Allarme per l’economia circolare: la situazione sta peggiorando

Il “Circularity gap report” evidenzia negli ultimi anni una flessione di quasi due punti percentuali del tasso di circolarità che mostra l’utilizzo a livello globale dei materiali riciclati rispetto a quelli vergini
Circularity gap report lancia un allarme per l’economia circolare

Si chiama Circularity gap report, siamo già l’edizione del 2024, ma con del macabro umorismo lo si potrebbe anche chiamare Horror Report visto che l’analisi preparata dalla “Circle Economy Foundation” fotografa inesorabilmente alcuni dei più importanti disastri causati dal genere umano “ai danni” del pianeta.

Il dato chiave del rapporto è quello che evidenzia come l’anno scorso il tasso di circolarità globale è stato del 7,2%, il che significa una flessione di quasi due punti percentuali rispetto allo stesso dato del 2018 (9,1%). Ma che cos’è il tasso di circolarità? Si tratta dell’incidenza dei materiali riciclati nei consumi dell’economia globale.

Consumo di materiali vergini oltre il 90%

Quindi, mettendo insieme i pezzi e ragionando al contrario, questo significa che se nel 2018 ben il 90,9% dell’economia globale ha funzionato consumando materiali vergini, questa percentuale è addirittura salita fino al 92,8% dell’anno scorso. Contemporaneamente, come detto, l’incidenza dei materiali riciclati si è ridotta (con un calo di circa un quinto rispetto alla già insufficiente percentuale del 2018).

E se proposta in questi termini l’esposizione potrebbe sembrare astratta, si può sempre rimediare sostituendo le percentuali con le quantità. In particolare, il Circularity gap report evidenzia come l’ammontare totale dei materiali consumati dall’economia globale continua ad aumentare senza sosta: soltanto negli ultimi sei anni è stato utilizzato oltre mezzo trilione di tonnellate di materiali (582 miliardi), ovvero quasi l’80% di quanto consumato nell’intero Ventesimo secolo (740 miliardi di tonnellate).

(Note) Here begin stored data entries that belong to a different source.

(* ===== verification/PostgresWorld.v ===== *)
(** * The program with PostgreSQL behind it

    The in-memory store and the PostgreSQL store keep one contract, so the theorems on the engine,
    the service and the handlers hold for either.  This file draws the consequences that
    depend on the tables: a run that a worker starts from a row, the events of such a run, and
    the conversations that cannot be continued. *)

From S2P Require Import Prelude GoLang GoString Conc Runtime Id Domain Breaker Retry Store Memory.
From S2P Require Import MemoryFacts Tool Llm World Engine EngineSpec EngineProof EngineLogs EngineFacts.
From S2P Require Import Queue Service ServiceFacts StartFacts.
From S2P Require Import Postgres PostgresFacts PostgresState PostgresTypes PostgresReads PostgresStore.
Open Scope Z_scope.

Import Tables.

(** C16: Both implementations of [store.Store] keep the contract [StoreLaws] the rest of the
    program is verified against: the in-memory maps, for any order in which Go iterates over a map,
    and the PostgreSQL tables, for any server that behaves as documented and whose failed
    statements have no effect. *)
Theorem stores_implement_contract `{MapOrder, PgLaws, !PgReliable} :
  StoreLaws Memory.t ∧ StoreLaws Tables.t.
Proof. split; apply _. Qed.

(** ** Rows of reachable tables *)

Section rows.
Context `{PgLaws}.
Implicit Types (db : Tables.t).

Lemma reachable_rows db : reachable db → consistent db ∧ typed db.
Proof.
  intros Hr. split; (eapply reachable_inv; [| |exact Hr]).
  - apply consistent_users_only.
  - apply effect_consistent.
  - apply users_only_typed.
  - apply effect_typed.
Qed.

Lemma canon_uuid s : is_uuid s → canon s = s.
Proof. unfold is_uuid, canon. by intros ->. Qed.

Lemma uuid_len s : is_uuid s → len s = 36.
Proof. intros Hs. by apply (uuid_canonical s). Qed.

(** What a row holds is in the form the table keeps. *)
Lemma row_kept db i row :
  reachable db → executions db !! i = Some row →
  is_uuid i ∧ Execution.ID (ExecutionRow.fields row) = i ∧
  same_identity (stored_form (ExecutionRow.fields row)) (ExecutionRow.fields row).
Proof.
  intros [C T]%reachable_rows Hrow. destruct (execution_refs _ C i row Hrow) as (Hid & _).
  destruct (executions_typed _ T i row Hrow). split_and!; [done..|].
  unfold same_identity. simpl. rewrite Hid, !canon_uuid by done. split_and!; try done.
  unfold canon_or_null. case_decide as Hc; [by rewrite Hc|]. apply canon_uuid. naive_solver.
Qed.

Lemma row_read db c o i x :
  reachable db → Postgres.GetExecution c o i db = Ok x →
  is_uuid (Execution.ID x) ∧ Execution.ID x = canon i ∧
  stored db (Execution.ID x) = Some x ∧ same_identity (stored_form x) x.
Proof.
  intros Hr (_ & row & Hrow & <-)%get_execution_own.
  destruct (row_kept _ _ _ Hr Hrow) as (Hu & Hid & Hs). rewrite Hid. split_and!; try done.
  simpl. by rewrite (canon_uuid _ Hu), Hrow.
Qed.
End rows.

(** ** A run that starts from a row *)

Section runs.
Context `{Env} {SK QU : Type} `{PgLaws, !PgReliable, SinkOps SK, Counters, Unicode}.
Context (w : World Tables.t SK QU) (e : Engine.t) (ctx : Context) (agent : Agent.t).
Context (Hattempts : 1 ≤ RetryPolicy.MaxAttempts (Engine.retryPolicy e))
        (Hsane : Engine.metrics e = true → sane_provider (Engine.provider e)).
Context (c : Call) (o i : string) (x : Execution.t).
Context (Hreach : reachable (w_store w)) (Hread : Postgres.GetExecution c o i (w_store w) = Ok x).

Lemma row_holds : holds x w.
Proof. destruct (row_read _ _ _ _ _ Hreach Hread) as (_ & _ & Hst & Hs). by exists x. Qed.

(** C17: A run over PostgreSQL, if failed statements change nothing, the policy allows an attempt and,
    with metrics, usage is not negative: when a worker has read an
    execution from reachable tables, the row it has read records what becomes of the run.  A run
    that could not mark the row as running reports that and leaves it as it was.  Any other run makes
    two writes, of the execution as running and of the final state it returns: the row holds the
    final state, with times as the column keeps them, or, if exactly that write failed, still
    says running; the error the run returns is as [final_state] says.  The rows of other executions,
    and their steps, are as before. *)
Theorem postgres_run :
  pwp (Engine.Execute e ctx agent x) (λ '(y, err) w',
    (∃ tr, w_log w' = w_log w ++ tr ∧
       final_state stored_form x y err tr (Some x)
         (ExecutionRow.fields <$> executions (w_store w') !! canon i)) ∧
    ∀ j, canon j ≠ canon i →
      ExecutionRow.fields <$> executions (w_store w') !! canon j =
      ExecutionRow.fields <$> executions (w_store w) !! canon j ∧
      steps_at (canon j) (w_store w') = steps_at (canon j) (w_store w)) w.
Proof.
  destruct (row_read _ _ _ _ _ Hreach Hread) as (Hu & Hid & Hst & _).
  assert (canon i = canon (Execution.ID x)) as Hi by (by rewrite (canon_uuid _ Hu)).
  eapply pwp_mono; [apply pwp_and|].
  - by apply (Execute_final w e ctx agent x Hattempts Hsane), row_holds.
  - by apply (Execute_isolated w e ctx agent x Hattempts Hsane), row_holds.
  - intros [y err] w' [(tr & Hl & Hf) [Ho _]]. split.
    + exists tr. split; [done|]. rewrite Hi. simpl in Hf, Hst. rewrite Hst in Hf. exact Hf.
    + intros j Hj. apply (Ho j). unfold key. simpl. by rewrite <-Hi.
Qed.

End runs.

(** ** Conversations that cannot be continued *)

Section conversations.
Context `{Env} {SK QU : Type} `{PgLaws, QueueOps QU}.
Implicit Types (w : World Tables.t SK QU).

(** A conversation cannot be continued under the identifier that the creation of its
    agent returned: the service compares that text, 32 digits, with the canonical form, 36
    characters, that the table gives back.  Whatever the owner, the conversation and the agent,
    such a request is refused; nothing is stored and nothing is enqueued. *)
Theorem postgres_conversation_refused ctx owner agentID input w :
  reachable (w_store w) → len agentID ≠ 36 → ExecutionInput.ConversationID input ≠ "" →
  ExecutionInput.IdempotencyKey input = "" →
  wp (Service.StartExecution ctx owner agentID input) (λ out w',
    (∃ err, out = (None, false, Some err)) ∧ w_store w' = w_store w ∧ w_queue w' = w_queue w) w.
Proof.
  intros [_ T]%reachable_rows Hl Hc Hk. unfold Service.StartExecution. case_decide; [by split_and!; eauto|].
  rewrite Hk. rewrite decide_True by done. unfold Service.create_execution.
  apply wp_bind, wp_atomic. cbn [fst snd]. destruct (Store.GetAgent _ _ _ _) as [a|e]; [|by split_and!; eauto].
  apply wp_bind. unfold Service.resolve_conversation. rewrite decide_False by done.
  apply wp_bind, wp_atomic. cbn [fst snd].
  destruct (GetConversation _ _ _ _) as [v|e] eqn:Hg; [|by split_and!; eauto].
  change (Postgres.GetConversation (call_at ctx (get_rt (advance (advance w)))) owner
            (ExecutionInput.ConversationID input) (w_store w) = Ok v) in Hg.
  apply get_conversation_own in Hg as [_ Hv].
  destruct (conversations_typed _ T _ _ Hv) as [_ _ Ha _ _ _].
  case_decide as E; [|by split_and!; eauto].
  exfalso. apply Hl. rewrite <-E. by apply uuid_len.
Qed.
End conversations.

Circularity gap report: nessuna azione per invertire la rotta

“Queste statistiche – si legge nel rapporto – mostrano la fredda e dura verità: nonostante l’economia circolare abbia ormai raggiunto lo status di “megatrend”, con l’attenzione su questo argomento che si è quasi triplicata negli ultimi 5 anni, i discorsi e gli obiettivi nobili non si stanno ancora traducendo in azioni sul campo e impatti misurabili”.

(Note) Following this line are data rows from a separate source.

(* ===== verification/PostgresDemo.v ===== *)
(** * The theorems on the PostgreSQL store, at work

    A server that satisfies [PgLaws]: identifiers of 32 or 36 characters, times to the
    microsecond, no failure but that of a context that is done.  On it an agent, a
    conversation with messages and an execution go through the store, and a run starts
    from the row that a worker reads. *)

From S2P Require Import Prelude GoLang GoString Utf8 GoJson JsonFacts GoDate Conc Runtime Domain.
From S2P Require Import Breaker Retry Store Memory MemoryFacts Tool ToolExamples Llm World Engine.
From S2P Require Import EngineSpec EngineProof EngineLogs EngineFacts EngineDemo Queue Service.
From S2P Require Import ServiceFacts StartFacts RedisStream Postgres PostgresFacts PostgresState.
From S2P Require Import PostgresTypes PostgresReads PostgresStore PostgresWorld.
From stdpp Require Import sorting.
Open Scope Z_scope.

Definition slice (i j : Z) (s : string) : string :=
  of_bytes (take (Z.to_nat (j - i)) (drop (Z.to_nat i) (bytes s))).

Definition with_hyphens (s : string) : string :=
  slice 0 8 s +:+ "-" +:+ slice 8 12 s +:+ "-" +:+ slice 12 16 s +:+ "-" +:+ slice 16 20 s +:+ "-" +:+
  slice 20 32 s.

#[local] Instance demo_server : PgServer := {|
  uuid_in s := if len s =? 36 then Some s
               else if (len s =? 32) && (len (with_hyphens s) =? 36) then Some (with_hyphens s)
               else None;
  timestamptz t := t / 1000 * 1000;
  text_ok := valid_utf8;
  jsonb := Some;
  order_by A c key l := @merge_sort A (λ x y, key x ≤ key y) (λ x y, Z.le_dec (key x) (key y)) l;
  fault c n := match call_err c with Some _ => Some (Foreign "context", false) | None => None end
|}.

#[local] Instance demo_laws : PgLaws.
Proof.
  split; simpl.
  - intros s u. destruct (len s =? 36) eqn:E36; [intros [= <-]; rewrite E36; apply Z.eqb_eq in E36; done|].
    destruct ((len s =? 32) && (len (with_hyphens s) =? 36)) eqn:E; [|done].
    intros [= <-]. apply andb_true_iff in E as [_ E]. rewrite E. by apply Z.eqb_eq in E.
  - intros t. by rewrite Z.div_mul.
  - intros s s' raw js Hp _ [= <-]. by exists raw, js.
  - intros A c key l. apply merge_sort_Permutation.
  - intros A c key l. assert (Transitive (λ x y, key x ≤ key y)) by (intros x y z; lia).
    assert (Total (λ x y, key x ≤ key y)) by (intros x y; lia).
    apply (StronglySorted_merge_sort (λ x y, key x ≤ key y)).
  - intros c n [e ->]. by eexists.
  - intros c n e b. destruct (call_err c); [|done]. by intros [= <- <-].
Qed.

Definition demo_owner : string := "0f8fad5b-d9cb-469f-a165-70867728950e".
Definition demo_agent : Agent.t :=
  Agent.mk "7c9e6679742540de944be07fc1f90ae7" demo_owner "greeter" "says hello" "Be kind." "mock"
    (S754_zero false) 64 ["calculator"] 1 1234567 1234567.
Definition demo_talk : Conversation.t :=
  Conversation.mk "11111111111111111111111111111111" demo_owner (Agent.ID demo_agent) "first" 2000 2000.
Definition demo_message (id : string) (content : string) (t : time) : Message.t :=
  Message.mk id (Conversation.ID demo_talk) "user" content "" [] t.
Definition demo_run : Execution.t :=
  Execution.mk "22222222222222222222222222222222" "33333333333333333333333333333333" "once"
    (Agent.ID demo_agent) demo_owner (Conversation.ID demo_talk) "Hi" "" ExecutionQueued "" 0 0 "" 0
    None None 5000999.

Definition demo_call : Call := mkCall Background 0 0.

Definition demo_writes : list Write :=
  [CreateAgentW demo_agent; CreateConversationW demo_talk;
   AppendMessageW (demo_message "44444444444444444444444444444444" "one" 3000);
   AppendMessageW (demo_message "55555555555555555555555555555555" "two" 4000);
   AppendMessageW (demo_message "66666666666666666666666666666666" "three" 5000);
   CreateExecutionW demo_run].

Definition after (ws : list Write) (db : Tables.t) : Tables.t :=
  foldl (λ db w, (perform w demo_call db).2) db ws.

Definition demo_users : Tables.t := users_only {[ demo_owner ]}.
Definition demo_db (n : nat) : Tables.t := after (take n demo_writes) demo_users.

Lemma after_reachable ws db :
  rtc (λ db db', ∃ w c, db' = (perform w c db).2) db (after ws db).
Proof.
  revert db. induction ws as [|w ws IH]; intros db; [done|].
  eapply rtc_l; [|apply IH]. by exists w, demo_call.
Qed.

Lemma demo_created : Postgres.CreateExecution demo_call demo_run (demo_db 5) = (None, demo_db 6).
Proof. vm_compute. reflexivity. Qed.
Lemma no_fault : fault demo_call 0 = None.
Proof. reflexivity. Qed.

Lemma postgres_execution_roundtrip_witness :
  Postgres.GetExecution demo_call demo_owner (Execution.ID demo_run) (demo_db 6) =
    Ok (stored_form demo_run) ∧
  Execution.ID (stored_form demo_run) = "22222222-2222-2222-2222-222222222222" ∧
  Execution.CreatedAt (stored_form demo_run) = 5000000.
Proof.
  split; [|vm_compute; split; reflexivity].
  exact (proj1 (postgres_execution_roundtrip demo_call demo_call demo_run _ _ demo_created no_fault)).
Defined.

Lemma postgres_id_form_witness :
  ∃ y, Postgres.GetExecution demo_call demo_owner (Execution.ID demo_run) (demo_db 6) = Ok y ∧
       len (Execution.ID y) = 36 ∧ Execution.ID y ≠ Execution.ID demo_run.
Proof.
  assert (len (Execution.ID demo_run) = 32) as Hl by (vm_compute; reflexivity).
  exact (postgres_id_form demo_call demo_call demo_run _ _ demo_created no_fault Hl).
Defined.

Lemma postgres_agent_roundtrip_witness :
  Postgres.GetAgent demo_call demo_owner (Agent.ID demo_agent) (demo_db 1) =
    Ok (stored_agent demo_agent 1234000).
Proof.
  assert (Postgres.CreateAgent demo_call demo_agent demo_users = (None, demo_db 1)) as Hc.
  { vm_compute. reflexivity. }
  exact (proj1 (postgres_agent_roundtrip demo_call demo_call demo_agent _ _ no_fault) Hc).
Defined.

Lemma postgres_invariant_witness : consistent (demo_db 6).
Proof.
  apply (postgres_invariant (demo_db 6)). exists {[ demo_owner ]}. apply after_reachable.
Defined.

Lemma postgres_reads_own_witness :
  Execution.OwnerID (stored_form demo_run) = canon demo_owner ∧
  ∃ row, Tables.executions (demo_db 6) !! canon (Execution.ID demo_run) = Some row ∧
         ExecutionRow.fields row = stored_form demo_run.
Proof.
  destruct (postgres_reads_own demo_call demo_owner (demo_db 6)) as (_ & _ & Hx & _).
  apply (Hx (Execution.ID demo_run)). by vm_compute.
Defined.

(** The last two of three messages. *)
Lemma postgres_recent_messages_witness :
  ∃ l, Postgres.ListMessages demo_call demo_owner (Conversation.ID demo_talk) 2 (demo_db 5) = Some (Ok l) ∧
    Message.Content <$> l = ["two"; "three"] ∧
    ∃ kept rest, l = Postgres.scan_message <$> kept ∧
      kept ++ rest ≡ₚ own_messages demo_owner (Conversation.ID demo_talk) (demo_db 5).
Proof.
  eexists. split; [vm_compute; reflexivity|]. split; [reflexivity|].
  edestruct (postgres_recent_messages demo_call demo_owner (Conversation.ID demo_talk) 2 (demo_db 5))
    as (_ & kept & rest & Hl & Hp & _); [vm_compute; reflexivity|].
  exists kept, rest. exact (conj Hl Hp).
Defined.

(** ** The program on this server *)

#[local] Instance demo_reliable : PgReliable.
Proof. intros c n e b. simpl. destruct (call_err c); [|done]. by intros [= <- <-]. Qed.

#[local] Existing Instance demo_env.
#[local] Existing Instance demo_unicode.
#[local] Existing Instance NopEventSink.ops.
#[local] Existing Instance demo_counters.
#[local] Existing Instance MemoryFacts.demo_order.

Lemma stores_implement_contract_witness : StoreLaws Memory.t ∧ StoreLaws Tables.t.
Proof. exact stores_implement_contract. Defined.

Lemma demo_db_reachable n : reachable (demo_db n).
Proof. exists {[ demo_owner ]}. apply after_reachable. Qed.

Definition pg_world (db : Tables.t) : World Tables.t unit Immediate.t :=
  mkWorld (mkRuntime 1000000000 0) db tt (Immediate.NewImmediate 8) Engine.new_breaker
          calculator_only [].

(** The execution as a worker reads it, and what its row holds after the run. *)
Lemma pg_run :
  ∃ out w', exec (Engine.Execute demo_engine Background (stored_agent demo_agent 1234000)
                    (stored_form demo_run)) (pg_world (demo_db 6)) out w' ∧
            summary out = ("3 and 3.5", ExecutionSucceeded, 20, 10, 0, None).
Proof. apply (prun_result demo_schedule). vm_compute. reflexivity. Qed.

Lemma pg_read :
  Postgres.GetExecution demo_call demo_owner (Execution.ID demo_run) (demo_db 6) =
  Ok (stored_form demo_run).
Proof. vm_compute. reflexivity. Qed.

Lemma postgres_run_witness :
  ∃ y (w' : World Tables.t unit Immediate.t),
    summary (y, None) = ("3 and 3.5", ExecutionSucceeded, 20, 10, 0, None) ∧
    ExecutionRow.fields <$> Tables.executions (w_store w') !! canon (Execution.ID demo_run) =
      Some (stored_form y).
Proof.
  destruct pg_run as ([y err] & w' & He & Hs).
  pose proof (postgres_run (pg_world (demo_db 6)) demo_engine Background
    (stored_agent demo_agent 1234000) demo_attempts (λ _, demo_sane) demo_call demo_owner
    (Execution.ID demo_run) (stored_form demo_run) (demo_db_reachable 6) pg_read) as Hp.
  pose proof (pwp_exec _ _ _ _ _ Hp He) as [(tr & _ & _ & now & Hc) _].
  assert (err = None) as -> by (injection Hs; intros; assumption). exists y, w'.
  split; [exact Hs|].
  destruct Hc as [(c & _ & Hn & _)|(r & (_ & _ & [[_ <-]|(c & _ & _ & Hn)]) & _ & Hrow)];
    [discriminate|exact Hrow|discriminate].
Defined.


(** The conversation is of the owner with the agent; under the canonical identifier of the
    agent it goes on, under the one the caller was given it does not. *)
Definition next_turn : ExecutionInput.t :=
  ExecutionInput.mk "And 7/2?" (Conversation.ID demo_talk) "" "77777777777777777777777777777777".
Definition accepted (agentID : string) : option bool :=
  (λ r, bool_decide (r.1.2 = None)) <$>
    run (Service.StartExecution start_ctx demo_owner agentID next_turn) (pg_world (demo_db 6)).

Lemma postgres_conversation_refused_witness :
  wp (Service.StartExecution start_ctx demo_owner (Agent.ID demo_agent) next_turn) (λ out w',
    (∃ err, out = (None, false, Some err)) ∧ w_store w' = w_store (pg_world (demo_db 6)))
    (pg_world (demo_db 6)) ∧
  accepted (Agent.ID demo_agent) = Some false ∧ accepted (canon (Agent.ID demo_agent)) = Some true.
Proof.
  split; [|vm_compute; split; reflexivity].
  eapply wp_mono.
  - apply (postgres_conversation_refused start_ctx demo_owner (Agent.ID demo_agent) next_turn
             (pg_world (demo_db 6))); [apply demo_db_reachable|by vm_compute..].
  - intros out w' (Ho & Hs & _). exact (conj Ho Hs).
Defined.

Circularity gap report - i dati in breve
I dati evidenziati dal Circularity gap report

Ed ancora, “senza un’azione coraggiosa e urgente per passare a un’economia circolare, perderemo l’opportunità di raggiungere obiettivi sociali e ambientali più ampi, che vanno dalla riduzione delle emissioni all’incremento dell’uso di materiali secondari, mettendo le industrie e i governi a rischio di sonnambulismo nel consumo circolare”.

Le responsabilità dei Paesi ricchi

Naturalmente le responsabilità di questo autentico saccheggio delle risorse del pianeta non sono tutte uguali. Al riguardo, il report indica chiaramente i Paesi a reddito più elevato (compresa l’Italia) come i maggiori responsabili della situazione e quindi chiamati a ridurre radicalmente il loro consumo di materiale senza per questo rinunciare al benessere acquisito.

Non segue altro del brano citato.